The sport was originally tried on an organized basis in 1898, just seven years after Dr. James A. Naismith invented the game. Four teams from Brooklyn, Philadelphia, New York City, and Southern New Jersey formed the National Basketball League, but it lasted only two seasons. In 1898 also, a New England League was born, but it died in its infancy the same year. The American Basketball League was formed in 1925, and thanks to the Original Celtics, pro basketball gave indications of being a drawing power. Once, the Celtics drew an unbelievable crowd of 23,000 in a game against the Cleveland Rosenblums. The success was apparently too much for the league, because they soon cut their throats.
They did it by busting up the Original Celtics—Nat Holman, Davey Banks, Pete Barry, Dutch Dehnert, and Joe Lapchick—because they were too good. They parceled these stars out to other teams in the league, thus ending a brief period of prosperity.

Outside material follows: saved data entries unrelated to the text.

Fixpoint delivered (st : FilterState) (taken : list StreamItem) : list EnvoyCall :=
  match taken with
  | [] => []
  | Head head :: rest =>
      if bool_decide (st = Waiting) then SendResponseHeaders (headers_of head) false :: delivered Streaming rest
      else delivered st rest
  | Chunk chunk :: rest =>
      if bool_decide (st = Streaming) then SendResponseData chunk false :: delivered st rest
      else delivered st rest
  | End :: _ => if bool_decide (st = Streaming) then [SendResponseData [] true] else []
  | Failed error :: _ =>
      if bool_decide (st = Waiting)
      then [SendResponse 500 error_headers (Some (into_bytes (error_to_string error))) "ruvoy_fiber_ruby_error"]
      else [ResetStream "ruvoy_fiber_ruby_error"]
  end.

(** The state they leave the filter in. *)
Fixpoint after_items (st : FilterState) (taken : list StreamItem) : FilterState :=
  match taken with
  | [] => st
  | Head _ :: rest => after_items (if bool_decide (st = Waiting) then Streaming else st) rest
  | Chunk _ :: rest => after_items st rest
  | (End | Failed _) :: _ => Responded
  end.

Lemma delivered_app st a b : existsb terminal a = false ->
  delivered st (a ++ b) = (delivered st a ++ delivered (after_items st a) b)%list
  /\ after_items st (a ++ b) = after_items (after_items st a) b.
Proof.
  revert st. induction a as [|i a IH]; intros st Ha; [done|].
  cbn in Ha. apply orb_false_elim in Ha as [Hi Ha].
  destruct i as [h|c| |e]; try discriminate Hi; cbn [app delivered after_items];
    case_bool_decide as Hst; destruct (IH (if bool_decide (st = Waiting) then Streaming else st) Ha) as [H1 H2];
    destruct (IH st Ha) as [H3 H4]; destruct (IH Streaming Ha) as [H5 H6]; cbn [app]; by rewrite ?H3, ?H5.
Qed.

Lemma after_items_moving st taken : moving st ->
  if existsb terminal taken then after_items st taken = Responded else moving (after_items st taken).
Proof.
  revert st. induction taken as [|i taken IH]; intros st Hst; [done|].
  destruct i; cbn [existsb terminal orb after_items]; try done; apply IH; [|done].
  case_bool_decide; [by right|done].
Qed.

End delivered.

(** ** One item *)

Section worker.
Context {E : Type} `{EnvoyHttpFilter E} (n : N).

Definition sent (w : Worker E) : list EnvoyCall := List.filter downstream (performed (env w)).

Definition headers_for (c : FilterConfig) (head : ResponseHead) : list (string * bytes) :=
  response_headers (new_http_filter c) head.

(** From [w] to [w']: what was sent, the state and the queue it reads next. *)
Record moved (calls : list EnvoyCall) (st : FilterState) (s : option QRef) (w w' : Worker E) : Prop := {
  mv_contents : contents (response_queue n w') = contents (response_queue n w);
  mv_stream : f_stream (filter w') = s;
  mv_state : state (filter w') = st;
  mv_config : config (filter w') = config (filter w);
  mv_sent : sent w' = (sent w ++ calls)%list;
  mv_apart : apart n w';
}.

Lemma moved_trans l1 st1 s1 l2 st2 s2 w w1 w2 :
  moved l1 st1 s1 w w1 -> moved l2 st2 s2 w1 w2 -> moved (l1 ++ l2) st2 s2 w w2.
Proof.
  intros [A1 A2 A3 A4 A5 A6] [B1 B2 B3 B4 B5 B6].
  constructor; try done; try congruence. by rewrite B5, A5, app_assoc.
Qed.

Lemma moved_spares {A} (m : St (Worker E) A) w : spares n m -> apart n w ->
  moved [] (state (filter w)) (f_stream (filter w)) w (m w).2.
Proof.
  intros Hm Hw. destruct (Hm w Hw) as [H1 [H2 H3 H4 H5 H6]].
  constructor; try done. unfold sent. by rewrite H6, app_nil_r.
Qed.

Lemma moved_bind {A B} (m : St (Worker E) A) (k : A -> St (Worker E) B) w l1 st1 s1 l2 st2 s2 :
  moved l1 st1 s1 w (m w).2 ->
  (forall a, moved l2 st2 s2 (m w).2 (k a (m w).2).2) -> moved (l1 ++ l2) st2 s2 w (st_bind m k w).2.
Proof. intros H1 H2. rewrite bind_run. eapply moved_trans; [exact H1|apply H2]. Qed.

Lemma moved_state s w : apart n w -> moved [] s (f_stream (filter w)) w (update (fun f => set_state f s) w).2.
Proof. intros [H1 H2 H3]. constructor; try done. by rewrite app_nil_r. Qed.

Lemma moved_stream s w : apart n w -> moved [] (state (filter w)) s w (update (fun f => set_f_stream f s) w).2.
Proof. intros [H1 H2 H3]. constructor; try done. by rewrite app_nil_r. Qed.

Lemma moved_emit (c : EnvoyCall) w : downstream c = true -> apart n w ->
  moved [c] (state (filter w)) (f_stream (filter w)) w (in_env (emit c) w).2.
Proof.
  intros Hc [H1 H2 H3]. destruct w as [f [e p s]]. unfold in_env, emit; cbn in *.
  destruct (perform c e) as [r e']. constructor; try done. unfold sent; cbn.
  rewrite List.filter_app. cbn. by rewrite Hc.
Qed.

(** A write to the client, and what Envoy reports from inside it. *)
Lemma moved_call (c : EnvoyCall) w : downstream c = true -> apart n w ->
  moved [c] (state (filter w)) (f_stream (filter w)) w (call_envoy c w).2.
Proof.
  intros Hc Hw. unfold call_envoy. pose proof (moved_emit c w Hc Hw) as H1.
  change [c] with ([c] ++ [])%list. apply (moved_bind _ _ _ _ _ _ _ _ _ H1). intros r.
  rewrite <- (mv_state _ _ _ _ _ H1), <- (mv_stream _ _ _ _ _ H1).
  apply moved_spares; [|by apply H1]. apply spares_iter_if. intros e _. apply spares_dispatch.
Qed.

(** The same after other steps. *)
Lemma moved_then {A B} (m : St (Worker E) A) (k : A -> St (Worker E) B) w l1 l2 st1 s1 st2 s2 :
  moved l1 st1 s1 w (m w).2 ->
  (forall a w1, apart n w1 -> state (filter w1) = st1 -> f_stream (filter w1) = s1 ->
     config (filter w1) = config (filter w) -> moved l2 st2 s2 w1 (k a w1).2) ->
  moved (l1 ++ l2) st2 s2 w (st_bind m k w).2.
Proof. intros H1 H2. apply (moved_bind _ _ _ _ _ _ _ _ _ H1). intros a. by apply H2; apply H1. Qed.

Lemma moved_call_at (c : EnvoyCall) w st s : downstream c = true -> apart n w ->
  state (filter w) = st -> f_stream (filter w) = s -> moved [c] st s w (call_envoy c w).2.
Proof. intros Hc Hw <- <-. by apply moved_call. Qed.

Lemma moved_spares_at {A} (m : St (Worker E) A) w st s : spares n m -> apart n w ->
  state (filter w) = st -> f_stream (filter w) = s -> moved [] st s w (m w).2.
Proof. intros Hm Hw <- <-. by apply moved_spares. Qed.

Lemma moved_bridge_error status b d w : apart n w ->
  moved [SendResponse status error_headers (Some (into_bytes b)) d] Responded (f_stream (filter w)) w
    (send_bridge_error status b d w).2.
Proof.
  intros [H1 H2 H3]. destruct w as [f [e p s]]. unfold send_bridge_error, emit_, st_bind, in_env, emit, update; cbn in *.
  destruct (perform _ _) as [r e']. constructor; cbn; try done. unfold sent; cbn. by rewrite List.filter_app.
Qed.

(** One item taken does what [delivered] says. *)
Lemma drain_item_moved item w : apart n w ->
  moved (delivered (headers_for (config (filter w))) (state (filter w)) [item])
    (after_items (state (filter w)) [item])
    (if terminal item then None else f_stream (filter w)) w (drain_item item w).2.
Proof.
  intros Hw. unfold drain_item. rewrite bind_get. destruct item as [h|c| |e]; cbn [delivered after_items terminal].
  - rewrite bind_run. cbn [st_ret snd]. case_bool_decide as Hs; [|by apply moved_spares; [apply spares_ret|]].
    unfold send_response_head. rewrite bind_get. apply (moved_then _ _ _ [] _ _ _ _ _ (moved_state Streaming w Hw)).
    intros _ w1 Hw1 Hst Hf _. by apply moved_call_at.
  - rewrite bind_run. cbn [st_ret snd]. case_bool_decide as Hs; [by apply moved_call|].
    apply moved_spares; [apply spares_ret|done].
  - apply (moved_then _ _ _ [] _ _ _ _ _ (moved_state Responded w Hw)). intros _ w1 Hw1 Hst Hf Hc.
    apply (moved_then _ _ _ [] _ _ _ _ _ (moved_stream None w1 Hw1)). intros _ w2 Hw2 Hst2 Hf2 Hc2.
    apply (moved_then _ _ _ [] _ (state (filter w2)) None); [by apply moved_spares_at; [apply spares_report_outcome|..]|].
    intros _ w3 Hw3 Hst3 Hf3 Hc3. rewrite bind_run. cbn [st_ret snd].
    case_bool_decide as Hs; [apply moved_call_at|apply moved_spares_at; try apply spares_ret]; try done; congruence.
  - apply (moved_then _ _ _ [] _ _ _ _ _ (moved_stream None w Hw)). intros _ w2 Hw2 Hst2 Hf2 Hc2.
    apply (moved_then _ _ _ [] _ (state (filter w2)) None); [by apply moved_spares_at; [apply spares_report_outcome|..]|].
    intros _ w3 Hw3 Hst3 Hf3 Hc3. rewrite bind_run. cbn [st_ret snd].
    case_bool_decide as Hs; [rewrite <- Hf3; by apply moved_bridge_error|].
    apply (moved_then _ _ _ [] _ _ _ _ _ (moved_state Responded w3 Hw3)). intros _ w4 Hw4 Hst4 Hf4 Hc4.
    apply moved_call_at; try done. congruence.
Qed.

(** ** One pass over the queue *)

Lemma log_ok_cons i l : terminal i = false -> log_ok l -> log_ok (i :: l).
Proof. intros Hi Hl [|j a] t k Hk Ht; injection Hk as -> Hk; [congruence|by eapply Hl]. Qed.

Lemma take_next_spec (w : Worker E) : apart n w ->
  let '(item, w1) := in_world (on_queue (Direct n) take_next) w in
  apart n w1 /\ sent w1 = sent w /\ filter w1 = filter w
  /\ cancelled (response_queue n w1) = cancelled (response_queue n w)
  /\ ended (response_queue n w1) = ended (response_queue n w)
  /\ items (response_queue n w) = (match item with Some i => [i] | None => [] end ++ items (response_queue n w1))%list
  /\ (item = None -> paused (response_queue n w1) = true \/ items (response_queue n w1) = []).
Proof.
  intros [H1 H2 H3]. destruct w as [f [e p s]]. unfold in_world, in_env, on_world, response_queue, sent. cbn in *.
  set (q := default (stream_new 1) (queues s !! n)). unfold take_next.
  destruct (paused q) eqn:Ep; [|destruct (items q) as [|i rest] eqn:Ei].
  all: cbn; rewrite lookup_insert_eq; cbn; split_and!; try done; try (by constructor); auto.
Qed.

(** What a pass took, and where it left the filter. *)
Record passed (w w' : Worker E) (taken : list StreamItem) : Prop := {
  ps_items : items (response_queue n w) = (taken ++ items (response_queue n w'))%list;
  ps_flags : (cancelled (response_queue n w'), ended (response_queue n w'))
             = (cancelled (response_queue n w), ended (response_queue n w));
  ps_sent : sent w' = (sent w ++ delivered (headers_for (config (filter w))) (state (filter w)) taken)%list;
  ps_state : state (filter w') = after_items (state (filter w)) taken;
  ps_stream : f_stream (filter w') = if existsb terminal taken then None else f_stream (filter w);
  ps_config : config (filter w') = config (filter w);
  ps_apart : apart n w';
  ps_last : log_ok taken;
}.

Lemma passed_nil w w' : items (response_queue n w') = items (response_queue n w) ->
  (cancelled (response_queue n w'), ended (response_queue n w'))
  = (cancelled (response_queue n w), ended (response_queue n w)) ->
  sent w' = sent w -> filter w' = filter w -> apart n w' -> passed w w' [].
Proof.
  intros H1 H2 H3 H4 H5. constructor; rewrite ?H4; try done; [by rewrite app_nil_r|].
  by intros [|? ?] i k Hk.
Qed.

Lemma drain_loop_passes fuel w : apart n w -> (length (items (response_queue n w)) < fuel)%nat ->
  exists taken, passed w (drain_loop fuel (Direct n) w).2 taken
  /\ (existsb terminal taken = false ->
      (drain_loop fuel (Direct n) w).1 = true
      /\ (paused (response_queue n (drain_loop fuel (Direct n) w).2) = true
          \/ items (response_queue n (drain_loop fuel (Direct n) w).2) = [])).
Proof.
  revert w. induction fuel as [|fuel IH]; intros w Hw Hf; [lia|]. cbn [drain_loop]. rewrite bind_run.
  pose proof (take_next_spec w Hw) as Ht. destruct (in_world (on_queue (Direct n) take_next) w) as [item w1].
  destruct Ht as (T1 & T2 & T3 & T4 & T5 & T6 & T7). cbn [fst snd]. destruct item as [i|].
  2: { exists []. split; [|by split; [|apply T7]]. cbn [st_ret snd]. apply passed_nil; try done; congruence. }
  rewrite bind_run. pose proof (drain_item_moved i w1 T1) as M. rewrite T3 in M.
  destruct (terminal i) eqn:Ei.
  - rewrite (drain_end_fst i w1 Ei). cbn [st_ret snd]. exists [i]. split; [|cbn; by rewrite Ei].
    destruct M as [M1 M2 M3 M4 M5 M6]. injection M1 as M7 M8 M9. constructor; try done; cbn [existsb].
    + by rewrite M7.
    + congruence.
    + by rewrite M5, T2.
    + by rewrite Ei.
    + congruence.
    + intros a j k Hk _. by destruct a as [|? [|]], k.
  - rewrite (drain_go_fst i w1 Ei). destruct M as [M1 M2 M3 M4 M5 M6]. injection M1 as M7 M8 M9.
    destruct (IH (drain_item i w1).2 M6) as (taken & P & Q).
    { rewrite M7. rewrite T6, length_app in Hf. cbn [length] in Hf. lia. }
    exists (i :: taken). split; [|cbn [existsb]; rewrite Ei; exact Q].
    assert (existsb terminal [i] = false) as Hno by (cbn; by rewrite Ei).
    destruct (delivered_app (headers_for (config (filter w))) (state (filter w)) [i] taken Hno) as [D1 D2].
    cbn [app] in D1, D2. destruct P as [P1 P2 P3 P4 P5 P6 P7 P8]. constructor; try done.
    + by rewrite T6, <- M7, P1.
    + congruence.
    + by rewrite P3, M5, T2, M4, T3, M3, D1, app_assoc.
    + by rewrite P4, M3, D2.
    + cbn [existsb]. rewrite Ei. cbn [orb]. by rewrite P5, M2.
    + by rewrite P6, M4, T3.
    + by apply log_ok_cons.
Qed.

The presents American League has continued to operate on a hit-and-run basis. But it wasn’t until the Basketball Association of America, formed in 1946, merged with the National Basketball League, that the pros could create a big-league atmosphere. At least this merger ended the costly operation for player talent.
Even then, the problems were manifold. In its opening schedule in 1949-50, the new league presented 17 teams, three divisions, a schedule of more than 550 games, a woeful structure, and too many weak sisters. Since then, through sheer apathy at the box office, Toronto, Chicago, Pittsburgh, St. Louis, Detroit, Cleveland, Providence, Indianapolis, Sheboygan. Waterloo, Denver. Anderson, and Washington have all passed on. In fact, the 1954-55 season has been the first one which opened with the same teams that started and finished the previous season.
Undoubtedly, this is progress. But is it enough? We don’t think so. The NBA could do much to improve its league. The president, for instance, should be given absolute, unquestioned authority. The league must settle on a permanent and simple playoff system. It must dispense also with the haphazard way of assigning referees to a game. Instead of employing officials who fill their schedule with college assignments and then allow the league the leftovers, the NBA could form a permanent staff of full-time referees, such as employed in pro baseball. And they must be paid well enough to insure their loyalty to the league. They must also be backed 100 percent on the court, so as to avoid the spasms of anarchy that sometimes occur in NBA games. The rules must be precise and constant. Continuous experimentation only makes for confusion and an uneasy sense of impermanence. The never-ending bickering among the coaches and club owners has to stop.
Make these reforms, and pro basketball will have taken a long step toward that maturity it so sadly lacks today.